1.       MANAGEMENT OPINION

         The Consolidated Condensed Financial Statements included herein have
         been prepared by the Company, without audit, in accordance with
         Securities and Exchange Commission Regulation S-X. In the opinion of
         management of the Company, these Consolidated Condensed Financial
         Statements contain all adjustments (all of which are of a normal
         recurring nature) necessary to present fairly the Company's financial
         position as of December 30, 1996 and June 30, 1997, and the results of
         its operations and its cash flows for the twenty-six weeks ended June
         24, 1996 and June 30, 1997. The Company's results for an interim period
         are not necessarily indicative of the results that may be expected for
         the year.

         Although the Company believes that all adjustments necessary for a fair
         presentation of the interim periods presented are included and that the
         disclosures are adequate to make the information presented not
         misleading, it is suggested that these Consolidated Condensed Financial
         Statements be read in conjunction with the Consolidated Financial
         Statements and notes thereto included in the Company's annual report on
         Form 10-K, File No. 33-48183, for the year ended December 30, 1996.
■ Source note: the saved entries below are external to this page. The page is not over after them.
(* ===== verification/HubLife.v ===== *)
(** * The lifecycle of a room

    The room table refines a specification with four states per key: absent,
    opening, open, ending.  Everything else (slots, permits, waiters, retries)
    is invisible to it. *)

From stdpp Require Import base list numbers strings gmap relations.
From Stdlib Require Import ZArith Lia.
From S2P Require Import Prelude Text Uuid Wire EngineLimits Admission Hub HubStep HubFacts HubEffect HubInvariant HubAccount.
From S2P Require Import HubTheorems.

(** ** Specification *)

Inductive life := Absent | Opening | Open | Ending.

#[export] Instance life_eq_dec : EqDecision life.
Proof. solve_decision. Defined.

Inductive life_step : life -> life -> Prop :=
| life_start : life_step Absent Opening
| life_publish : life_step Opening Open
| life_abandon : life_step Opening Absent
| life_close : life_step Open Ending
| life_gone : life_step Ending Absent.

Section life.
Context {U : UuidLib}.

(** One room at a time changes its state. *)
Definition table : Type := RoomKey -> life.
Definition table_set (k : RoomKey) (l : life) (a : table) : table := fun k' => if decide (k' = k) then l else a k'.

Inductive table_step : table -> table -> Prop :=
| table_room a k l : life_step (a k) l -> table_step a (table_set k l a).

Definition empty_table : table := fun _ => Absent.

(** ** Abstraction *)

Definition life_of (x : slot) : life :=
  match sphase x with Starting | Booting => Opening | Live _ => Open | Closing => Ending | Failed => Absent end.

Definition abs (h : hub) (k : RoomKey) : life :=
  match rooms h !! k ≫= fun s => slots h !! s with Some x => life_of x | None => Absent end.

Lemma move_life sh lose gain dp mo o x x' m :
  move sh false x x' lose gain dp mo o -> (forall r, 0 <= m r) -> slot_ok sh false x (plus m lose) ->
  life_of x' = life_of x \/ life_step (life_of x) (life_of x').
Proof.
  intros T P I. destruct T; unfold life_of; simpl; try (by left); try done;
    repeat match goal with H : sphase _ = _ |- _ => rewrite H end; try (by left); try (right; constructor).
  all: role_facts m P; destruct x as [? [] ? ? ? ? ?]; simpl in *; try (by left); try (right; constructor); exfalso;
    slot_lia.
Qed.

(** ** Refinement *)

(** A slot that keeps its state is replaced unseen. *)
Lemma abs_insert (l : list slot) s x x' (o : option nat) :
  l !! s = Some x -> life_of x' = life_of x ->
  match o ≫= fun s' => <[s := x']> l !! s' with Some y => life_of y | None => Absent end =
  match o ≫= fun s' => l !! s' with Some y => life_of y | None => Absent end.
Proof.
  intros Hx E. destruct o as [s'|]; simpl; [|done]. destruct (decide (s = s')) as [<-|Hn].
  - rewrite list_lookup_insert_eq by (by eapply lookup_lt_Some). by rewrite Hx.
  - by rewrite list_lookup_insert_ne.
Qed.

Lemma abs_delete h k s k' :
  (forall x, slots h !! s = Some x -> life_of x = Absent) ->
  match rooms (remove_same k s h) !! k' ≫= fun s => slots h !! s with Some x => life_of x | None => Absent end = abs h k'.
Proof.
  intros F. unfold abs, remove_same. case_bool_decide as E; simpl; [|done].
  destruct (decide (k = k')) as [<-|Hn]; [|by rewrite lookup_delete_ne].
  rewrite lookup_delete_eq, E. simpl. destruct (slots h !! s) as [x|] eqn:Hx; [|done]. by rewrite (F x).
Qed.

(** One step: the table of rooms stutters or one room takes one step. *)
Lemma life_effect h h' : late h = false -> hub_inv h -> effect h h' ->
  (forall k, abs h' k = abs h k) \/
  exists k l, life_step (abs h k) l /\ forall k', abs h' k' = table_set k l (abs h) k'.
Proof.
  intros L I Eff. destruct Eff as [Es _ _ _ Er|C _ _ _ _ _|k0 Hn _ Es _ _ _ Er|s0 lose gain dp m o T Es Sw _ _ _ Er
                  |s0 x x' lose gain dp m o Hx T Es Sw _ _ Er].
  - left. intros k. unfold abs. by rewrite Es, Er.
  - congruence.
  - right. exists k0, Opening. split; [unfold abs; rewrite Hn; constructor|]. intros k. unfold table_set.
    unfold abs. rewrite Es, Er. case_decide as E.
    + subst. rewrite lookup_insert_eq. simpl. by rewrite lookup_app_r, Nat.sub_diag.
    + rewrite lookup_insert_ne by done. destruct (rooms h !! k) as [s|] eqn:Hk; simpl; [|done].
      destruct (hi_rooms h I k s Hk) as (y & Hy & _). by rewrite (lookup_app_l_Some _ _ _ _ Hy), Hy.
  - left. intros k. destruct o as [|kd]; simpl in Er; unfold abs at 1; rewrite Es, Er; [done|].
    apply abs_delete. intros y Hy. destruct (owned_swap _ _ _ _ _ Sw) as (n & P & E & _).
    pose proof (hi_slots h I s0) as Is. apply (slot_at_proper _ _ _ _ _ E) in Is. rewrite Hy, L in Is.
    unfold life_of. by rewrite (early_failed y (n s0) lose Removes (proj2 Is) (P s0) (trade_delete _ _ _ _ _ _ _ T) (or_intror eq_refl)).
  - destruct (owned_swap _ _ _ _ _ Sw) as (n & P & E & _).
    pose proof (hi_slots h I s0) as Is. apply (slot_at_proper _ _ _ _ _ E) in Is. rewrite Hx, L in Is. rewrite L in T.
    assert (Hdel : forall k, o = RDelete k -> life_of x = Absent /\ life_of x' = life_of x).
    { intros k ->. apply move_delete in T as [Tw Tp]. unfold life_of. rewrite Tp.
      by rewrite (early_failed x (n s0) lose Wakes (proj2 Is) (P s0) Tw (or_introl eq_refl)). }
    destruct (move_life _ _ _ _ _ _ _ _ _ T (P s0) Is) as [Hlife|Hlife].
    + left. intros k. unfold abs at 1. rewrite Es, (abs_insert _ _ _ _ _ Hx Hlife).
      destruct o as [|kd]; simpl in Er; rewrite Er; [done|]. apply abs_delete. intros y Hy. simplify_eq. by apply (Hdel kd).
    + right. assert (Hp : sphase x <> Failed).
      { intros F. pose proof (move_failed _ _ _ _ _ _ _ _ T F) as F'. unfold life_of in Hlife. rewrite F, F' in Hlife.
        inversion Hlife. }
      pose proof (hi_mapped h I L s0 x Hx Hp) as Hr. destruct o as [|kd]; simpl in Er.
      2: { destruct (Hdel kd eq_refl) as [E1 E2]. rewrite E2, E1 in Hlife. inversion Hlife. }
      exists (skey x), (life_of x'). split; [unfold abs; rewrite Hr; simpl; by rewrite Hx|].
      intros k. unfold table_set, abs. rewrite Es, Er. case_decide as Ek.
      * subst k. rewrite Hr. simpl. by rewrite list_lookup_insert_eq by (by eapply lookup_lt_Some).
      * destruct (rooms h !! k) as [s|] eqn:Hk; simpl; [|done]. rewrite list_lookup_insert_ne; [done|].
        intros <-. destruct (hi_rooms h I k s0 Hk) as (y & Hy & <-). congruence.
Qed.

End life.

(** * Rooms in use are not closed

    Idle eviction, the reclaim at the room cap and the reclaim of dead rooms
    only close a room whose actor has stopped, or one without leases and
    connections that has been quiet for long enough. *)

#[local] Arguments close_step : simpl never.
#[local] Arguments cleanup_step : simpl never.

Section safe.
Context {U : UuidLib}.

(** Not a MOVE and not a shutdown, which close rooms on purpose. *)
Definition polite (t : task) : bool := match t with TMove _ | TShutdown _ => false | _ => true end.

Lemma insert_cases (l : list slot) s s0 x y y0 : l !! s = Some x -> <[s0 := y0]> l !! s = Some y ->
  s = s0 /\ y = y0 \/ y = x.
Proof.
  intros Hx Hy. destruct (decide (s = s0)) as [->|Hn].
  - rewrite list_lookup_insert_eq in Hy by (by eapply lookup_lt_Some). left. split; congruence.
  - rewrite list_lookup_insert_ne in Hy by done. right. congruence.
Qed.

Lemma close_phase k s0 h l h' l' s x x' : close_step k s0 h l = Some (h', l') ->
  slots h !! s = Some x -> slots h' !! s = Some x' -> sphase x' = sphase x \/ sphase x' = Failed.
Proof.
  intros H Hx Hx'. unfold close_step, retire_failed, retire_remove, remove_same, mbind, option_bind in H.
  case_inner H; simplify_eq; simpl in *; try (left; congruence).
  all: destruct (insert_cases _ _ _ _ _ _ Hx Hx') as [[-> ->]| ->]; simplify_eq; simpl; auto.
Qed.

Lemma cleanup_phase k s0 h q h' q' s x x' : cleanup_step k s0 h q = Some (h', q') ->
  slots h !! s = Some x -> slots h' !! s = Some x' -> sphase x' = sphase x \/ sphase x' = Failed.
Proof.
  intros H Hx Hx'. unfold cleanup_step, retire_failed, retire_remove, remove_same, mbind, option_bind in H.
  case_inner H; simplify_eq; simpl in *; try (left; congruence).
  all: destruct (insert_cases _ _ _ _ _ _ Hx Hx') as [[-> ->]| ->]; simplify_eq; simpl; auto.
Qed.

Definition may_close (h : hub) (x : slot) (at_ : Z) : Prop :=
  is_closed x = true \/ joining x <= 0 /\ conns x <= 0 /\ reclaim_grace (config h) <= elapsed (now h) at_.

Lemma idle_would_evict h x at_ :
  idle_evict_decision_for (now h) (idle_evict_ms (config h)) at_ x = WouldEvict -> may_close h x at_.
Proof.
  unfold idle_evict_decision_for, may_close. repeat case_match; try done; intros _; [by left|right]. bool_to_prop.
  unfold reclaim_grace. lia.
Qed.

Lemma closing_guarded c i h t h' t' s x x' at_ :
  polite t = true -> tasks h !! i = Some t -> task_step c i h t = Some (h', t') ->
  slots h !! s = Some x -> sphase x = Live at_ -> slots h' !! s = Some x' -> sphase x' = Closing -> may_close h x at_.
Proof.
  intros Hp Hi H Hx Hl Hx' Hc. open_step H; simpl in *; try discriminate Hp; try congruence.
  all: try (match goal with
    | E : close_step _ _ _ _ = Some _ |- _ => destruct (close_phase _ _ _ _ _ _ _ _ _ E Hx Hx'); congruence
    | E : cleanup_step _ _ _ _ = Some _ |- _ => destruct (cleanup_phase _ _ _ _ _ _ _ _ _ E Hx Hx'); congruence
    end).
  all: try (destruct (insert_cases _ _ _ _ _ _ Hx Hx') as [[-> ->]| ->]; [|congruence]; simplify_eq; simpl in *; try congruence).
  1: { rewrite (lookup_app_l_Some _ _ _ _ Hx) in Hx'. congruence. }
  all: try by left.
  all: match goal with E : sphase ?x = Live ?a, Hl : sphase ?x = Live ?b |- _ => 
      lazymatch a with b => fail | _ => assert (a = b) as -> by congruence end end.
  - unfold may_close. destruct Heqb0 as [?|E]; [by left|]. bool_to_prop. right. lia.
  - by apply idle_would_evict.
Qed.

(** A live room becomes closing or stays live. *)
Lemma live_move sh lt lose gain dp mo o x x' m at_ :
  move sh lt x x' lose gain dp mo o -> (lt = true -> sh = true) -> (forall r, 0 <= m r) -> slot_ok sh lt x (plus m lose) ->
  sphase x = Live at_ -> sphase x' = Closing \/ exists at', sphase x' = Live at'.
Proof.
  intros T Hl P I E. destruct T; simpl; try (by left); try (right; by eauto); try congruence.
  all: exfalso; role_facts m P; destruct lt; slot_lia || (unfold slot_ok, slot_base, slot_early, in_live in I; rewrite E in I; slot_lia).
Qed.

Lemma live_effect h h' s x at_ : hub_inv h -> effect h h' -> slots h !! s = Some x -> sphase x = Live at_ ->
  exists x', slots h' !! s = Some x' /\ (sphase x' = Closing \/ exists at', sphase x' = Live at').
Proof.
  intros I Eff Hx E. destruct Eff as [Es _ _ _ _|_ Es _ _ _ _|k _ _ Es _ _ _ _|s0 lose gain dp m o _ Es _ _ _ _ _
                  |s0 y y' lose gain dp m o Hy T Es Sw _ _ _]; rewrite Es.
  1,2,4: exists x; eauto.
  - exists x. split; [by apply lookup_app_l_Some|eauto].
  - destruct (decide (s = s0)) as [->|Hn]; [|exists x; rewrite list_lookup_insert_ne by done; eauto].
    assert (y = x) as -> by congruence. exists y'. rewrite list_lookup_insert_eq by (by eapply lookup_lt_Some). split; [done|].
    destruct (owned_swap _ _ _ _ _ Sw) as (n & P & Eo & _). pose proof (hi_slots h I s0) as Is.
    apply (slot_at_proper _ _ _ _ _ Eo) in Is. rewrite Hx in Is.
    eapply live_move; [exact T|exact (late_shutting h (hi_flags h I))|exact (P s0)|exact Is|exact E].
Qed.

(** C17: a live room whose actor takes commands is not closed under anyone who
    uses it: while a caller holds a lease on it (between the return of the
    room and the end of its join or borrowed operation) or it has connections,
    no step of a join, borrow, start, eviction or reclaim moves it out of
    Live; only a MOVE of its resource and shutdown do. *)
Theorem leased_room_kept (cfg : HubConfig) (budget : Z) (h h' : hub) (c : choice) (i : nat) (t : task) (s : nat) (x : slot)
    (at_ : Z) :
  0 <= max_rooms cfg -> 0 <= budget < u64_max -> reachable cfg budget h ->
  tasks h !! i = Some t -> polite t = true -> exec (EStep c i) h = Some h' ->
  slots h !! s = Some x -> sphase x = Live at_ -> is_closed x = false ->
  (exists u, u ∈ tasks h /\ (s, Lease) ∈ roles_of u) \/ 0 < conns x ->
  exists x' at', slots h' !! s = Some x' /\ sphase x' = Live at'.
Proof.
  intros H0 Hb R Hi Hp S Hx E Hc Hu. destruct (hub_inv_reachable cfg budget h H0 Hb R) as (I & _ & _).
  destruct (live_effect h h' s x at_ I (exec_effect _ h h' (hi_flags h I) S) Hx E) as (x' & Hx' & [Hcl|[at' Hl]]);
    [exfalso|by exists x', at'].
  simpl in S. rewrite Hi in S. simpl in S. destruct (task_step c i h t) as [[h1 t1]|] eqn:St; [|done]. simpl in S.
  injection S as <-. simpl in Hx'.
  destruct (closing_guarded c i h t h1 t1 s x x' at_ Hp Hi St Hx E Hx' Hcl) as [Hm|(Hj & Hn & _)]; [congruence|].
  destruct Hu as [(u & Hu & Hr)|Hu]; [|lia].
  destruct (inv_slot h s x I Hx) as [[Ej _] _]. assert (0 < owned h s Lease); [|lia].
  apply owned_elem. unfold held. apply list_elem_of_bind. eauto.
Qed.
End safe.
2.       SUBSIDIARY GUARANTORS

         Separate financial statements of the Company's subsidiaries are not
         included in this report on Form 10-Q because the subsidiaries are
         unconditionally jointly and severally liable for the obligations of the
         Company under the Company's 13% Senior Secured Notes, due September 15,
         1998, and the aggregate net assets, earnings and equity of such
         subsidiary guarantors are substantially equivalent to the net assets,
         earnings and equity of the Company on a consolidated basis.
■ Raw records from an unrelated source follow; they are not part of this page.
Lemma waits_step e h h' : hub_inv h -> waits_inv h -> exec e h = Some h' -> waits_inv h'.
Proof.
  intros I W H. pose proof (hi_flags h I) as F. pose proof (late_shutting h F) as Hl.
  assert (J : forall s x, slots h' !! s = Some x -> slot_ok (shutting h) (late h) x (owned h' s) /\ wait_ok (shutting h) x (owned h' s)).
  { apply (effect_slots_ind (fun x n => slot_ok (shutting h) (late h) x n /\ wait_ok (shutting h) x n) h).
    - intros x n n' E [A B]. split; [eapply slot_ok_proper; [|exact A]; intros r; apply E|by eapply wait_ok_ext].
    - intros x m lose gain dp mo o T P [A B]. split; [by eapply trade_ok|by eapply trade_wait].
    - intros x x' m lose gain dp mo o T P [A B]. split; [by eapply move_ok|by eapply move_wait].
    - intros k. split; [by apply new_slot_ok|]. split_and!; intros; unfold plus, count in *; simpl in *; lia.
    - by eapply exec_effect.
    - intros s r Hs. pose proof (hi_slots h I s) as Z. rewrite Hs in Z. apply Z.
    - intros s x Hx. split; [by apply inv_slot|by apply W]. }
  intros s x Hx. destruct (J s x Hx) as [_ (A & B & C)]. split_and!; [done|done|]. intros E. apply C.
  destruct (shutting h) eqn:Es; [|done]. by rewrite (fx_shutting _ _ (exec_flags e h h' F H) Es) in E.
Qed.

(** ** What is left to do for the owner *)

Definition close_work (l : close_pc) : Z :=
  match l with LWait => 4 | LPermit => 3 | LRetire => 2 | LRemove => 1 | LDone => 0 end.
Definition clean_work (q : cleanup_pc) : Z :=
  match q with QLock => 4 | QPermit => 3 | QRetire => 2 | QRemove => 1 | QDone => 0 end.
Definition start_work (pc : start_pc) : Z :=
  match pc with
  | SBegin => 20 | SPermit => 19 | SBoot => 18 | SCheck => 17
  | SPool | SFamily => 16 | SPooled => 15 | SEstimate => 14 | SGuard _ => 13 | SGuarded _ => 12 | SResource _ => 11
  | SFamPend _ => 15 | SFamAcquire _ => 14
  | SReady _ => 10 | SSpawn _ => 9 | SSpawned _ => 8 | SStop | SPublish => 7
  | SClean q _ => clean_work q
  | SUnpub | SReply _ | SEnd => 0
  end.

Definition here (s s' : nat) (w : Z) : Z := if decide (s' = s) then w else 0.

(** Steps until the owner [t] wakes the waiters of slot [s]. *)
Definition work (s : nat) (t : task) : Z :=
  match t with
  | TCaller _ (GRegister s') => here s s' 21
  | TCaller _ (GClean s' q) => here s s' (clean_work q)
  | TCaller _ (CDead s') => here s s' 6
  | TCaller _ (CSpawn s') | TCaller _ (XSpawn _ s') | TMove (MSpawn _ s' _) => here s s' 5
  | TStart _ s' _ pc => here s s' (start_work pc)
  | TClose _ s' l | TIdle (IClose _ s' l _) | TShutdown (HClose _ s' l _) => here s s' (close_work l)
  | TShutdown (HTake _ acc) => total (fun e => here s e.2 6) acc
  | TShutdown (HSpawn acc) => total (fun e => here s e.2 5) acc
  | TShutdown (HForcePermit _ s' _) => here s s' 3
  | _ => 0
  end.

Definition total_work (h : hub) (s : nat) : Z := total (work s) (tasks h).

Lemma here_nonneg s s' w : 0 <= w -> 0 <= here s s' w.
Proof. unfold here. case_decide; lia. Qed.

Lemma work_nonneg s t : 0 <= work s t.
Proof.
  assert (L : forall l, 0 <= close_work l) by (intros []; simpl; lia).
  assert (Q : forall q, 0 <= clean_work q) by (intros []; simpl; lia).
  destruct t as [w pc|k s' b pc|k s' l|pc|pc|pc]; simpl; auto using here_nonneg.
  - destruct pc; simpl; try apply here_nonneg; auto; lia.
  - apply here_nonneg. destruct pc; simpl; auto; lia.
  - destruct pc; simpl; try apply here_nonneg; auto; lia.
  - destruct pc; simpl; try apply here_nonneg; auto; lia.
  - destruct pc; simpl; try apply here_nonneg; auto; try lia; apply total_nonneg; intros; apply here_nonneg; lia.
Qed.

Lemma close_work_step k s h l h' l' : close_step k s h l = Some (h', l') -> close_work l' < close_work l.
Proof.
  intros H. unfold close_step, retire_failed, retire_remove, remove_same, mbind, option_bind in H.
  case_inner H; simplify_eq; simpl; lia.
Qed.
Lemma clean_work_step k s h q h' q' : cleanup_step k s h q = Some (h', q') -> clean_work q' < clean_work q.
Proof.
  intros H. unfold cleanup_step, retire_failed, retire_remove, remove_same, mbind, option_bind in H.
  case_inner H; simplify_eq; simpl; lia.
Qed.

Ltac dead_live :=
  exfalso;
  match goal with
  | E : slots ?h !! ?a = Some ?y, Hx : slots ?h !! ?a = Some ?x, Hp : forall a, sphase ?x <> Live a |- _ =>
    assert (y = x) as -> by congruence; eapply Hp; eassumption
  end.

(** Each step of an owner brings the wake-up closer; no other step adds work
    for a slot that is not live. *)
Lemma work_step c i h t h' t' s x :
  flagged t = false -> slots h !! s = Some x -> (forall a, sphase x <> Live a) ->
  tasks h !! i = Some t -> task_step c i h t = Some (h', t') ->
  total (work s) (<[i := t']> (tasks h')) <= total_work h s - (if decide (0 < work s t) then 1 else 0).
Proof.
  intros L Hx Hp Hi H. unfold total_work. open_step H; try discriminate L.
  all: try (match goal with
    | E : close_step _ _ _ _ = Some _ |- _ => pose proof (close_work_step _ _ _ _ _ _ E); apply close_frame in E as (_ & _ & Et); simpl; rewrite Et
    | E : cleanup_step _ _ _ _ = Some _ |- _ => pose proof (clean_work_step _ _ _ _ _ _ E); apply cleanup_frame in E as (_ & _ & Et); simpl; rewrite Et
    end).
  all: simpl; first [rewrite (total_insert _ _ _ _ _ Hi)|rewrite (total_insert_app _ _ _ _ _ _ Hi)|rewrite (total_insert2 _ _ _ _ _ _ _ _ Hi Heqo) by congruence].
  all: try (simpl; unfold here; repeat case_decide; simpl in *; lia).
  all: try (simpl; unfold here; case_decide; [subst; dead_live|simpl; lia]).
  apply lookup_lt_Some in Hx. simpl. unfold here. rewrite decide_False by lia. lia.
Qed.

(** Whether the event is a step of an owner of the slot. *)
Definition owner_event (s : nat) (e : event) (h : hub) : Z :=
  match e with
  | EStep _ i => match tasks h !! i with Some t => if decide (0 < work s t) then 1 else 0 | None => 0 end
  | _ => 0
  end.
                                        5


<PAGE>   8

ITEM 2.               MANAGEMENT'S DISCUSSION AND ANALYSIS
                           OF FINANCIAL CONDITION AND
                              RESULTS OF OPERATIONS


The following discussion and analysis of American Restaurant Group, Inc.'s
financial condition and results of operations should be read in conjunction with
the historical financial information included in the Consolidated Condensed
Financial Statements.

RESULTS OF OPERATIONS

Thirteen weeks ended June 24, 1996 and June 30, 1997:

Revenues. Total revenues increased from $111.1 million in the second quarter of
1996 to $112.8 million in the second quarter of 1997. Comparable restaurant
revenues decreased 2.7%. During the twelve months ended June 30, 1997, the
Company opened nine new restaurants and closed 17 poor performing restaurants.
There were 247 restaurants operating as of June 24, 1996 and 239 operating as of
June 30, 1997.

Black Angus revenues increased 7.1% to $68.0 million in the second quarter of
1997 as compared to the same period in 1996. The increase was due to the
addition of nine new restaurants, which included expansion into two new markets,
Las Vegas, Nevada (two new restaurants) and Salt Lake City, Utah (one
restaurant). Comparable restaurant revenues decreased 3.1% as compared to the
prior year.

Grandy's revenues decreased 12.6% to $20.0 million in the second quarter of 1997
as compared to the same period in 1996. Comparable restaurant revenues in the
second quarter of 1997 were 6.8% lower than the same period in 1996, due to less
use of discounting to stimulate sales and less advertising and promotion. The
Company closed 16 poor performing restaurants during the twelve months ended
June 30, 1997. Franchise revenues were $0.5 million in the second quarter of
1996 and 1997.

Revenues from other concepts increased from $24.7 million in the second quarter
of 1996 to $24.8 million in the same period of 1997. The Company closed one poor
performing restaurant during the twelve months ended June 30, 1997. Comparable
restaurant revenues increased 1.6%.

Food and Beverage Costs. As a percentage of revenues, food and beverage costs
increased from 31.4% in the second quarter of 1996 to 31.6% in the second
quarter of 1997. The increase was primarily due to higher meat costs.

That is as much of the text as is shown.